What you will do: Look through the data below for the line with "- intros c ci Hc." and the line with "lookup_insert_eq, Ht. naive_solver.", then output those two and all lines in between, exactly as written.

Data records:

########

(** C16. Nodes identify names: when two parsed names have the same node, they are
    equal up to case, unless two of the strings hashed on the way collide under
    [keccak_256] or one of them hashes to the base node itself.  The hash is only
    assumed to have outputs as long as the base node. *)
Theorem namehash_injective (base : DomainHash) (a b : bytes) (n : DomainHash)
    (Hk : forall x, length (keccak_256 x) = length base)
    (Ha : parse_name_to_node a base = Some n) (Hb : parse_name_to_node b base = Some n) :
  let L := hash_inputs a base ++ hash_inputs b base in
  to_ascii_lowercase a = to_ascii_lowercase b \/ collides L \/ base ∈ map keccak_256 L.
Proof.
  intros L.
  assert (hash_inputs a base ⊆ L) as HLa by (subst L; set_solver).
  assert (hash_inputs b base ⊆ L) as HLb by (subst L; set_solver).
  clearbody L.
  destruct (name_cases a) as [Da|(sa & da & -> & Da)], (name_cases b) as [Db|(sb & db & -> & Db)].
  - destruct (parse_top_inv _ _ _ Da Ha) as [-> Ca], (parse_top_inv _ _ _ Db Hb) as [E1 Cb].
    destruct (inj_top base L a b (Ca _ HLa) (Cb _ HLb) E1); tauto.
  - destruct (parse_top_inv _ _ _ Da Ha) as [-> Ca], (parse_sub_inv _ _ _ _ Db Hb) as [E1 Cb].
    destruct (inj_top_sub base L Hk a sb db (Ca _ HLa) (Cb _ HLb) E1); tauto.
  - destruct (parse_sub_inv _ _ _ _ Da Ha) as [-> Ca], (parse_top_inv _ _ _ Db Hb) as [E1 Cb].
    destruct (inj_top_sub base L Hk b sa da (Cb _ HLb) (Ca _ HLa) (eq_sym E1)); tauto.
  - destruct (parse_sub_inv _ _ _ _ Da Ha) as [-> Ca], (parse_sub_inv _ _ _ _ Db Hb) as [E1 Cb].
    destruct (inj_sub base L Hk sa da sb db (Ca _ HLa) (Cb _ HLb) E1) as [[H1 H2]|?]; [|tauto].
    left. rewrite !lower_app. simpl. fold (to_ascii_lowercase da) (to_ascii_lowercase db).
    by rewrite H1, H2.
Qed.

End label.
(** ** Counting the tokens of a class *)

Lemma count_insert_new (m : gmap (Z * DomainHash) TokenInfo) c t i c' :
  m !! (c, t) = None ->
  size (prefix c' (dom (<[(c, t) := i]> m))) =
  (size (prefix c' (dom m)) + if decide (c = c') then 1 else 0)%nat.
Proof.
  intros Hn. rewrite dom_insert_L. destruct (decide (c = c')) as [<-|Hne].
  - rewrite prefix_insert, size_union, size_singleton; [lia|].
    apply disjoint_singleton_l. rewrite elem_of_prefix. by apply not_elem_of_dom.
  - rewrite prefix_insert_ne by done. lia.
Qed.

Lemma count_insert_old (m : gmap (Z * DomainHash) TokenInfo) t i i' c' :
  m !! t = Some i -> size (prefix c' (dom (<[t := i']> m))) = size (prefix c' (dom m)).
Proof. intros Ht. by rewrite (dom_insert_lookup_L m t i' (mk_is_Some _ _ Ht)). Qed.

Lemma count_delete (m : gmap (Z * DomainHash) TokenInfo) t i c' :
  m !! t = Some i ->
  size (prefix c' (dom m)) =
  (size (prefix c' (dom (delete t m))) + if decide (t.1 = c') then 1 else 0)%nat.
Proof.
  intros Ht. destruct t as [c t].
  rewrite <- (insert_delete_id m (c, t) i Ht) at 1. apply count_insert_new, lookup_delete_eq.
Qed.

(** ** Preservation *)

Lemma nft_inv_class_created owner meta s :
  nft_inv s -> 0 <= NextClassId s -> nft_inv (class_created owner meta s).
Proof.
  intros [H1 H2 H3 H4] H0. split; unfold class_created; simpl_state.
  - exact H1.
  - intros c t i Hi. destruct (decide (NextClassId s = c)) as [<-|];
      [by rewrite lookup_insert_eq|]. rewrite lookup_insert_ne by done. eauto.
  - intros c ci. destruct (decide (NextClassId s = c)) as [<-|].
    + rewrite lookup_insert_eq. intros [= <-]. simpl.
      replace (prefix _ _) with (∅ : gset DomainHash); [done|].
      symmetry. apply set_eq. intros t. split; [|set_solver]. rewrite elem_of_prefix.
      intros [i Hi]%elem_of_dom. apply H2, H4 in Hi. lia.
    + rewrite lookup_insert_ne by done. apply H3.
  - intros c. destruct (decide (NextClassId s = c)) as [<-|]; [lia|].
    rewrite lookup_insert_ne by done. intros Hc%H4. lia.
Qed.

Lemma nft_inv_transferred t i to s :
  nft_inv s -> Tokens s !! t = Some i -> ti_owner i <> to -> nft_inv (transferred t i to s).
Proof.
  intros [H1 H2 H3 H4] Ht Hne. split; unfold transferred; simpl_state.
  - intros a t'. rewrite elem_of_union, elem_of_difference, !elem_of_singleton.
    destruct (decide (t = t')) as [<-|].
    + rewrite lookup_insert_eq. rewrite H1. naive_solver.
    + rewrite lookup_insert_ne by done. rewrite H1. naive_solver.
  - intros c t' i'. destruct (decide (t = (c, t'))) as [->|]; [intros _; eauto|].
    rewrite lookup_insert_ne by done. eauto.
  - intros c ci Hc. rewrite (count_insert_old _ _ _ _ _ Ht). by apply H3.
  - exact H4.
Qed.

Lemma nft_inv_minted c t meta ci owner data s :
  nft_inv s -> Classes s !! c = Some ci -> Tokens s !! (c, t) = None ->
  nft_inv (minted c t meta ci owner data s).
Proof.
  intros [H1 H2 H3 H4] Hc Ht. split; unfold minted; simpl_state.
  - intros a t'. rewrite elem_of_union, elem_of_singleton, H1.
    destruct (decide ((c, t) = t')) as [<-|].
    + rewrite lookup_insert_eq, Ht. naive_solver.
    + rewrite lookup_insert_ne by done. naive_solver.
  - intros c' t' i'. destruct (decide (c = c')) as [<-|].
    + by rewrite lookup_insert_eq.
    + rewrite !lookup_insert_ne by naive_solver. eauto.
  - intros c' ci'. rewrite count_insert_new by done. destruct (decide (c = c')) as [<-|].
    + rewrite lookup_insert_eq. intros [= <-]. simpl. rewrite (H3 _ _ Hc). lia.
    + rewrite lookup_insert_ne by done. intros Hc'%H3. rewrite Hc'. lia.
  - intros c'. destruct (decide (c = c')) as [<-|]; [intros _; by apply H4|].
    rewrite lookup_insert_ne by done. apply H4.
Qed.

Lemma nft_inv_burned t i ci s :
  nft_inv s -> Tokens s !! t = Some i -> Classes s !! t.1 = Some ci -> nft_inv (burned t i ci s).
Proof.
  intros [H1 H2 H3 H4] Ht Hc. split; unfold burned; simpl_state.
  - intros a t'. rewrite elem_of_difference, elem_of_singleton, H1.
    destruct (decide (t = t')) as [<-|].
    + rewrite lookup_delete_eq. naive_solver.
    + rewrite lookup_delete_ne by done. naive_solver.
  - intros c' t' i' [_ Hi]%lookup_delete_Some. destruct (decide (t.1 = c')) as [<-|].
    + by rewrite lookup_insert_eq.
    + rewrite lookup_insert_ne by done. eauto.
  - intros c' ci'. pose proof (count_delete _ _ _ c' Ht) as Hcnt.
    destruct (decide (t.1 = c')) as [<-|].
    + rewrite lookup_insert_eq. intros [= <-]. simpl. rewrite (H3 _ _ Hc). lia.
    + rewrite lookup_insert_ne by done. intros Hc'%H3. rewrite Hc'. lia.
  - intros c'. destruct (decide (t.1 = c')) as [<-|]; [intros _; by apply H4|].
    rewrite lookup_insert_ne by done. apply H4.
Qed.

(** A burn of an existing token by its owner cannot fail. *)
Lemma burn_total s t i :
  nft_inv s -> Tokens s !! t = Some i ->
  exists ci, Classes s !! t.1 = Some ci /\ burn (ti_owner i) t s = (burned t i ci s, Ok tt).
Proof.
  intros Hinv Ht. destruct t as [c t].
  destruct (inv_class _ Hinv _ _ _ Ht) as [ci Hc]. exists ci. split; [done|].
  apply burn_Ok. exists i, ci. split_and!; try done.
  rewrite (inv_issuance _ Hinv _ _ Hc), (count_delete _ _ _ c Ht). simpl.
  destruct (decide (c = c)); [lia|done].
Qed.

Lemma nft_exec_Err c s s' e : nft_exec c s = (s', Err e) -> s' = s.
Proof.
  destruct c as [? ?|? ? ?|? [? ?] ? ?|? ?]; simpl; [| | |apply burn_Err];
    unfold create_class, transfer, mint, bind, gets, ensure, ok_or, ret, throw, modify;
    repeat case_match; naive_solver.
Qed.

(** A token minted twice is counted twice. *)
Lemma nft_inv_reminted c t meta ci owner data s :
  nft_inv s -> Classes s !! c = Some ci -> is_Some (Tokens s !! (c, t)) ->
  ~ nft_inv (minted c t meta ci owner data s).
Proof.
  intros Hinv Hc [i Ht] Hinv'.
  pose proof (inv_issuance _ Hinv c ci Hc) as H1.
  pose proof (inv_issuance _ Hinv' c (mkClassInfo (ci_metadata ci) (ci_total_issuance ci + 1) (ci_owner ci))
    (lookup_insert_eq _ _ _)) as H2. simpl in H2.
  replace (dom (<[(c, t) := mkTokenInfo meta owner data]> (Tokens s))) with (dom (Tokens s)) in H2; [lia|].
  rewrite dom_insert_L. apply elem_of_dom_2 in Ht. set_solver.
Qed.

(** C24. The owner index, the class counters and the class identifiers stay in
    step with the tokens: whatever a call of the NFT pallet returns, success or
    error, it keeps [nft_inv], with one exception.  [mint] accepts a token that
    exists, and then [nft_inv] is lost; the pallets above look before they mint. *)
Theorem nft_exec_preserves_inv (c : nft_call) (s : State) :
  nft_inv s -> 0 <= NextClassId s ->
  0 <= NextClassId (nft_exec c s).1 /\ (nft_inv (nft_exec c s).1 <-> remints c s = false).
Proof.
  intros Hinv H0. unfold remints. destruct (nft_exec c s) as [s' [[]|e]] eqn:Hrun;
    [|apply nft_exec_Err in Hrun; by subst].
  destruct c as [owner meta|from to t|owner [c t] meta data|owner t]; simpl in *.
  - apply bind_Ok in Hrun as (c & s1 & Hc & Hret). apply ret_Ok in Hret as [_ ->].
    apply create_class_Ok in Hc as (_ & _ & _ & ->).
    split; [unfold class_created; simpl_state; lia|]. split; [done|]. intros _. by apply nft_inv_class_created.
  - apply transfer_Ok in Hrun as (i & Ht & <- & ->). case_bool_decide; [done|].
    split; [done|]. split; [done|]. intros _. by apply nft_inv_transferred.
  - apply mint_Ok in Hrun as (_ & ci & Hc & _ & ->). split; [done|]. rewrite bool_decide_eq_false. split.
    + intros Hinv' Ht. exact (nft_inv_reminted _ _ _ _ _ _ _ Hinv Hc Ht Hinv').
    + intros Ht%eq_None_not_Some. by apply nft_inv_minted.
  - apply burn_Ok in Hrun as (i & ci & Ht & <- & Hc & _ & ->).
    split; [done|]. split; [done|]. intros _. by apply nft_inv_burned.
Qed.

End nft.
(** Clearing a node's records on a change of hands leaves its SS58 record and
    every other node's records as they were and nothing else: a [lookup] of the
    node then returns at most the SS58 record.  Removing a node altogether also
    removes its SS58 record and its texts. *)
Theorem cleared_records (s : State) (node n : DomainHash) (rts : list codec_type.RecordType) :
  lookup (clear_records_except_ss58 node s) n rts =
    (if bool_decide (n = node)
     then filter (fun p => p.2 <> []) [(codec_type.SS58, records_get s node codec_type.SS58)]
     else lookup s n rts) /\
  lookup (clear_all_records node s) n rts = (if bool_decide (n = node) then [] else lookup s n rts) /\
  (forall k, Texts (clear_all_records node s) !! (n, k) =
     if bool_decide (n = node) then None else Texts s !! (n, k)).
Proof.
  rewrite !lookup_eq_spec. split_and!.
  - case_bool_decide as Hn; [subst n|].
    + rewrite lookup_spec_empty.
      * unfold lookup_spec, records_get. rewrite filter_nil, app_nil_r. cbn [map].
        rewrite !clear_records_except_ss58_lookup. simpl.
        rewrite bool_decide_false by naive_solver. rewrite bool_decide_true by done.
        rewrite !filter_cons. simpl. repeat case_decide; naive_solver.
      * intros rt Hrt. unfold records_get. rewrite clear_records_except_ss58_lookup.
        by rewrite bool_decide_true.
    + apply lookup_spec_ext. intros rt. apply records_get_ext.
      rewrite clear_records_except_ss58_lookup. by rewrite bool_decide_false by naive_solver.
  - case_bool_decide as Hn; [subst n|].
    + apply lookup_spec_none. intros rt. unfold records_get.
      rewrite clear_all_records_lookup. by rewrite bool_decide_true.
    + apply lookup_spec_ext. intros rt. apply records_get_ext.
      rewrite clear_all_records_lookup. by rewrite bool_decide_false.
  - intros k. by rewrite clear_all_records_texts.
Qed.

########

Written response:
  - intros c ci Hc. rewrite (count_insert_old _ _ _ _ _ Ht). by apply H3.
  - exact H4.
Qed.

Lemma nft_inv_minted c t meta ci owner data s :
  nft_inv s -> Classes s !! c = Some ci -> Tokens s !! (c, t) = None ->
  nft_inv (minted c t meta ci owner data s).
Proof.
  intros [H1 H2 H3 H4] Hc Ht. split; unfold minted; simpl_state.
  - intros a t'. rewrite elem_of_union, elem_of_singleton, H1.
    destruct (decide ((c, t) = t')) as [<-|].
    + rewrite lookup_insert_eq, Ht. naive_solver.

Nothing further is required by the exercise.